• _Work required_
Below this sentence is a listing; return exactly its lines from the one with "day grouping of" to the one with "favorites-first order, [createWeekContainer]", both kept, and nothing more.

• _The data_
(** * orderbook247: the order-book engine and its registry

    A shallow embedding of [src/models/PriceLevel.js], [src/models/OrderBook.js],
    [src/utils/validators.js], the [OrderBookManager] class, the routes of
    [src/server.js] that serve a book, and the reconnection and dispatch of
    the [BinanceWebSocket] class, followed by the properties of the
    specification that concern them and by further properties of the code.

    Modelling decisions, all of them visible in the definitions below:

    - A JavaScript number is a [number]: an exact rational, [NaN], or one of
      the two infinities.  Arithmetic follows IEEE 754 on the special values
      (absorbing [NaN], [Infinity - Infinity = NaN], [x / 0], ...) and is exact
      on finite values: rounding to the nearest double and the sign of zero
      are not represented.
    - A decoded JSON payload is a [value].
    - [Map] is a [gmap].  The key of a side is [price.toString()]; since
      [Number.prototype.toString] is injective on numbers, the key is taken to
      be the number itself.  A [Map] lists its values in insertion order, a
      [gmap] in key order: every reader of a side sorts the array first, and
      the sorted array of a well-formed side does not depend on that order
      ([getBids_insertion_order], [getAsks_insertion_order]).
    - [Date.now()] reads a clock that is threaded through every operation
      that consults it (monad [M]).
    - Update ids are integers on the wire and are kept in [Z]; the sums and
      differences the code forms of them are rounded as binary64 rounds them
      ([round_int]).
    - A route handler takes its path parameters as strings and a query
      parameter as an optional string ([None] when absent), and returns the
      reply it sends.
    - [setTimeout(() => this.connect(), delay)] in [handleReconnect] is the
      delay it returns ([None] when no reconnection is scheduled).
    - Calls to the logger have no effect on the state and are left out. *)

From Stdlib Require Import QArith Qcanon Ascii String DecimalString.
From stdpp Require Import base decidable numbers option list sorting
  countable gmap strings.
(** [create_error_from_response(status_code, response_data)] *)
Definition create_error_from_response (status_code : Z) (response_data : dict)
  : outcome exc :=
  let message := get response_data "error" (VStr "Unknown error") in
  let code := get response_data "code" VNone in
  let details := get response_data "details" (VDict []) in
  if status_code =? 400 then Return (new_error ValidationError message code details)
  else if status_code =? 401 then Return (new_error AuthenticationError message code details)
  else if status_code =? 403 then Return (new_error AuthorizationError message code details)
  else if status_code =? 404 then Return (new_error NotFoundError message code details)
  else if status_code =? 429 then new_RateLimitError message code details
  else if (500 <=? status_code) && (status_code <? 600)
       then Return (new_error ServerError message code details)
  else Return (new_error atoshipError message code details).

(** [is_retriable_error(error)] *)
Definition is_retriable_error (error : exc) : bool :=
  if isinstance error NetworkError || isinstance error TimeoutError then true
  else if isinstance error ServerError then true
  else if isinstance error RateLimitError then false
  else false.

End Exceptions.
Import Exceptions.

(* ================================================================== *)
(** ** Text: the [str] methods and the [re] patterns the validators use *)

Module Text.
(** * gitlab-client: cache store, credential store and period aggregation

    A shallow embedding of the parts of the browser client that the
    specification talks about:

    - [src/js/utils/gitlab.js]   [GitLabAPI.formatDuration]
    - [src/js/utils/store.js]    the cache store over [localStorage]
    - [src/js/modules/auth.js]   [saveCredentials], [clearCredentials]
    - log-crud / events          [handleDeleteTimelog], the logout handler
    - [src/js/modules/app.js]    [getWeekKey], [groupTimeLogsByWeek] and the
                                 day grouping of [loadTimeLogs]

    and, around them, of the code that reads and writes the same storage
    and the same dates:

    - [src/js/utils/utils.js]    the favorites store, [formatDate]
    - [src/js/utils/gitlab.js]   [getToken], [getUsername], the token guard
    - [src/js/modules/auth.js]   [getStoredAuth]
    - log-crud / events          [showNewLogModal], [handleNewLogSubmit],
                                 the login form
    - [src/js/modules/app.js]    [checkAuth], [changePeriod], the caches of
                                 [loadProjects] and [loadTimeLogs], the
                                 favorites-first order, [createWeekContainer]
                                 and the grid of [populateTrackCalendar]

    Conventions.  JavaScript numbers that the code uses as integers are [Z].
    A [Date] is its time value: milliseconds since the epoch, a [Z].
    [localStorage] is a finite map from strings to strings. *)

From Stdlib Require Import ZArith Lia List Bool Ascii String Sorted Permutation.
From Stdlib Require Import DecimalString DecimalZ DecimalPos DecimalFacts.
From stdpp Require Import gmap strings list fin_maps.
From Equations Require Import Equations.
Import ListNotations.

• _Task result_
                                 day grouping of [loadTimeLogs]

    and, around them, of the code that reads and writes the same storage
    and the same dates:

    - [src/js/utils/utils.js]    the favorites store, [formatDate]
    - [src/js/utils/gitlab.js]   [getToken], [getUsername], the token guard
    - [src/js/modules/auth.js]   [getStoredAuth]
    - log-crud / events          [showNewLogModal], [handleNewLogSubmit],
                                 the login form
    - [src/js/modules/app.js]    [checkAuth], [changePeriod], the caches of
                                 [loadProjects] and [loadTimeLogs], the
                                 favorites-first order, [createWeekContainer]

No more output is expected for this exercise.